Return exactly those lines of the material that fall between the line with "(** ** A cell to try the formats on *)" and the final line, both included.

(Record extracts begins)

(* ===== verification/FlushCommand.v ===== *)
(** * What a flush command leaves behind

    [handle_command] of [src/tidehunter/src/flusher.rs], from the L0 candidate
    to the new levels: on every branch (a new L0, a promoted or split L1,
    rewritten shards, an empty L0, moved blobs) the new levels hold what a
    reader could see of the candidate over the levels below it. *)

From Stdlib Require Import ZArith Lia List Sorting.Sorted.
From stdpp Require Import base tactics list strings.
From S2P Require Import Prelude BTree Bytes Position Flat FlatFacts IndexTable IndexOps IndexTableFacts.
From S2P Require Import IndexWalk IndexPromote IndexFlush IndexUnmerge IndexCodec IndexClean Levels Loader.
From S2P Require Import Flusher FlusherFacts FlusherShards.

Local Open Scope Z_scope.

Section command.
Context {S : Type} `{Loader S} (ks : option nat) (U : list (list Z)) `{!LoaderSpec S ks U}.
Context (Hu : universe_ok ks U) (ctx : FlushCtx) (Hser : serializes ks U ctx) (Hnc : no_compactor ctx).

(** The WAL floor is not past the tail, and the tail is a WAL offset. *)
Definition wal_bounds_ok (s : S) : Prop :=
  ld_min_wal_position s <= ld_current_wal_position s < 2 ^ 64 /\ 0 <= ld_current_wal_position s.

(** ** Promoting into shards *)

Lemma bt_get_iter t es k :
  it_wf t es -> bt_get k (List.map (fun e => (e.1, into_wal_position e.2)) (combined t es)) = wal_view (it_view t es k).
Proof. intros Hw. rewrite (bt_get_map into_wal_position), bt_get_combined by done. by destruct (it_view t es k). Qed.

Lemma visible_routed x ph p d :
  iwp_fits p -> visible x (or_else (Some (routed ph (into_wal_position p))) d) = visible x (or_else (Some p) d).
Proof.
  intros Hf. cbn [or_else]. unfold routed. rewrite into_wal_valid by done. destruct (is_removed p) eqn:E; cbn [negb].
  - cbn. by rewrite E.
  - unfold is_removed in E. by destruct p as [o l []].
Qed.

Lemma table_routable x t es ph :
  cell_table ks U t es -> table_above x t es -> iwp_fits (iwp_new_removed ph) -> x <= wp_offset ph ->
  routable U x ph (List.map (fun e => (e.1, into_wal_position e.2)) (combined t es)).
Proof.
  intros Ht Ha Hph Hphx. pose proof (ct_wf _ _ _ _ Ht) as Hw. apply List.Forall_forall. intros e He.
  apply in_map_iff in He as ([k p] & <- & He). cbn [fst snd]. apply bt_get_In in He; [|by apply combined_sorted].
  rewrite bt_get_combined in He by done. pose proof (it_view_fits t es k p Hw He) as Hfit.
  assert (x <= iwp_offset p) as Hxp.
  { apply (Ha k). rewrite it_view_parts in He. destruct (over_view t k); cbn in He; auto. }
  split; [apply (ct_keys _ _ _ _ Ht); by rewrite He|]. unfold routed. rewrite into_wal_valid by done.
  destruct (is_removed p) eqn:E; cbn [negb]; [done|]. unfold is_removed in E. by destruct p as [o l []].
Qed.

Lemma write_sharded_promote_ok s x t es shards :
  x = ld_min_wal_position s -> wal_bounds_ok s -> cell_table ks U t es -> table_above x t es ->
  good_shards ks U s shards -> shards <> [] ->
  succeeds (write_sharded_promote ctx t shards) s
    (fun s' l => store_extends s s' /\ levels_ok ks U s' l /\
       forall k, visible x (levels_view s' l k) =
                 visible x (or_else (it_view t es k) (first_hit s (positions_of_shards shards) k))).
Proof.
  intros Hx [Htail Htail0] Ht Ha (Hok & Hblobs & Hhold) Hne. pose proof (ct_wf _ _ _ _ Ht) as Hw.
  unfold write_sharded_promote. apply succeeds_bind, succeeds_asks.
  set (ph := wp_new (Z.max (ld_current_wal_position s) 1) 1).
  assert (iwp_fits (iwp_new_removed ph)) as Hph by (split; [unfold is_u64|]; cbn; lia).
  assert (x <= wp_offset ph) as Hphx by (cbn; lia).
  destruct shards as [|[fo sh0] rest] eqn:Es; [done|]. rewrite <- Es in *.
  assert (option_map fst (head shards) = Some fo) as Hfo by (by rewrite Es).
  apply succeeds_bind. eapply succeeds_lift; [by rewrite Es|]. cbn [fst].
  apply succeeds_bind. eapply succeeds_lift; [by apply (iter_with_tombstones_ok t es)|].
  set (entries := List.map (fun e => (e.1, into_wal_position e.2)) (combined t es)).
  assert (bt_sorted entries) as Hse by (apply (bt_sorted_map (fun e => into_wal_position e.2)); by apply combined_sorted).
  pose proof (table_routable x t es ph Ht Ha Hph Hphx) as Hr. fold entries in Hr.
  destruct (route_entries_ok ks U shards fo x ph entries [] []) as (parts & Hroute & Hparts); [done|done| |].
  { split; [constructor|]. by intros bk k [? ?]. }
  apply succeeds_bind. eapply succeeds_lift; [exact Hroute|]. apply succeeds_bind.
  eapply succeeds_mono; [by apply (rewrite_promoted_ok ks U Hu ctx Hser Hnc shards fo s x Hok Hfo Hx Hblobs Hhold ph entries parts)|].
  intros s' r (He & (Hok' & Hblobs' & Hhold') & Hv).
  assert (forall k, visible x (promoted_view shards s ph entries k) =
            visible x (or_else (it_view t es k) (first_hit s (positions_of_shards shards) k))) as Hpv.
  { intros k. unfold promoted_view, entries. rewrite bt_get_iter by done. destruct (it_view t es k) as [p|] eqn:E; [|done].
    apply visible_routed. by eapply it_view_fits. }
  destruct r as [|e r].
  - apply succeeds_bind. eapply succeeds_mono; [apply (flush_expect_ok ks U s' it_default []), cell_table_default|].
    intros s2 p (He2 & Hval & Hb & Hw2 & _). apply succeeds_ret. split; [by etrans|]. split; [by apply levels_ok_promoted|].
    intros k. rewrite levels_view_promoted, <- Hpv, <- Hv by done. cbn.
    specialize (Hw2 k). by destruct (blob_view s2 p k).
  - apply succeeds_ret. split; [done|]. split; [by apply levels_ok_sharded|]. intros k.
    by rewrite levels_view_sharded, Hv, Hpv.
Qed.

(** ** The shapes of a cell's levels *)

Lemma levels_ok_good s l : levels_ok ks U s l -> good_shards ks U s (lv_shards l).
Proof.
  intros [_ Hb Ho Hh _]. split_and!; [done| |done]. unfold levels_iter, shard_positions in Hb.
  apply Forall_app in Hb as [_ Hb]. exact (proj1 (Forall_map _ _ _) Hb).
Qed.

Lemma levels_get_ok s l i p : levels_ok ks U s l -> levels_get l i = Some p -> blob_ok ks U s p /\ wp_is_valid p = true.
Proof.
  intros [_ Hb _ _ _] Hg. unfold levels_get in Hg. destruct (lv_positions l !! i) as [q|] eqn:E; [|done].
  unfold wp_valid in Hg. case_bool_decide as Hq; [done|]. injection Hg as ->.
  assert (wp_is_valid p = true) as Hv by (by apply wp_is_valid_iff). split; [|done].
  rewrite List.Forall_forall in Hb. apply Hb. unfold levels_iter. apply in_app_iff. left. apply filter_In. split; [|done].
  by apply list_elem_of_lookup_2, list_elem_of_In in E.
Qed.
Lemma written_next t es prev reverse :
  it_wf t es -> Ok (nearest (written_positions t es) prev (direction_from_bool reverse)) = next_entry t prev reverse.
Proof.
  intros Hw. rewrite (next_entry_ok t es prev reverse Hw). unfold written_positions. f_equal.
  rewrite (nearest_map (fun e : entry => disk_position e.2)). destruct (nearest _ _ _) as [[k p]|]; [|done]. cbn. unfold as_wal. do 2 f_equal.
  cbn. unfold disk_position, into_wal_position, is_removed. by destruct p as [o l []].
Qed.

(** ** A cell to try the formats on *)

(** A cell with two keys, one of them deleted. *)
Definition demo_key (b : Z) : list Z := [1; 2; 3; 4; b].

Definition demo_cell_table : IndexTable :=
  match ('(t, _) ← it_insert it_default (demo_key 5) (wp_new 100 10); '(t, _) ← it_remove t (demo_key 7) (wp_new 120 10); Ok t) with
  | Ok t => t
  | Panic _ => it_default
  end.

Definition demo_universe : list (list Z) := [demo_key 5; demo_key 7].

Lemma demo_universe_ok : universe_ok (Some 5%nat) demo_universe.
Proof. split; [|by vm_compute]. do 2 (constructor; [by vm_compute|]). constructor. Qed.

Lemma demo_cell_keys : Forall (cell_key demo_uniform (CellInteger 0)) demo_universe.
Proof.
  assert (forall b, is_u8 b -> cell_key demo_uniform (CellInteger 0) (demo_key b)) as Hk.
  { intros b Hb. split; [done|]. split; [|done]. split; [|done]. unfold demo_key, is_u8 in *. repeat constructor; lia. }
  constructor; [apply Hk; done|]. constructor; [apply Hk; done|constructor].
Qed.

Lemma demo_cell_table_ok : cell_table (Some 5%nat) demo_universe demo_cell_table [].
Proof.
  destruct (insert_cell (Some 5%nat) demo_universe it_default [] (demo_key 5) (iwp_new_modified (wp_new 100 10)))
    as (t1 & H1 & Ht1 & _); [apply cell_table_default|by left|by vm_compute|done|].
  vm_compute in H1. injection H1 as <-.
  destruct (insert_cell (Some 5%nat) demo_universe _ [] (demo_key 7) (iwp_new_removed (wp_new 120 10)) Ht1)
    as (t2 & H2 & Ht2 & _); [right; by left|by vm_compute|done|].
  vm_compute in H2. injection H2 as <-. exact Ht2.
Qed.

(Record extracts ends)

● **Answer for the task**
(** ** A cell to try the formats on *)

(** A cell with two keys, one of them deleted. *)
Definition demo_key (b : Z) : list Z := [1; 2; 3; 4; b].

Definition demo_cell_table : IndexTable :=
  match ('(t, _) ← it_insert it_default (demo_key 5) (wp_new 100 10); '(t, _) ← it_remove t (demo_key 7) (wp_new 120 10); Ok t) with
  | Ok t => t
  | Panic _ => it_default
  end.

Definition demo_universe : list (list Z) := [demo_key 5; demo_key 7].

Lemma demo_universe_ok : universe_ok (Some 5%nat) demo_universe.
Proof. split; [|by vm_compute]. do 2 (constructor; [by vm_compute|]). constructor. Qed.

Lemma demo_cell_keys : Forall (cell_key demo_uniform (CellInteger 0)) demo_universe.
Proof.
  assert (forall b, is_u8 b -> cell_key demo_uniform (CellInteger 0) (demo_key b)) as Hk.
  { intros b Hb. split; [done|]. split; [|done]. split; [|done]. unfold demo_key, is_u8 in *. repeat constructor; lia. }
  constructor; [apply Hk; done|]. constructor; [apply Hk; done|constructor].
Qed.

Lemma demo_cell_table_ok : cell_table (Some 5%nat) demo_universe demo_cell_table [].
Proof.
  destruct (insert_cell (Some 5%nat) demo_universe it_default [] (demo_key 5) (iwp_new_modified (wp_new 100 10)))
    as (t1 & H1 & Ht1 & _); [apply cell_table_default|by left|by vm_compute|done|].
  vm_compute in H1. injection H1 as <-.
  destruct (insert_cell (Some 5%nat) demo_universe _ [] (demo_key 7) (iwp_new_removed (wp_new 120 10)) Ht1)
    as (t2 & H2 & Ht2 & _); [right; by left|by vm_compute|done|].
  vm_compute in H2. injection H2 as <-. exact Ht2.
Qed.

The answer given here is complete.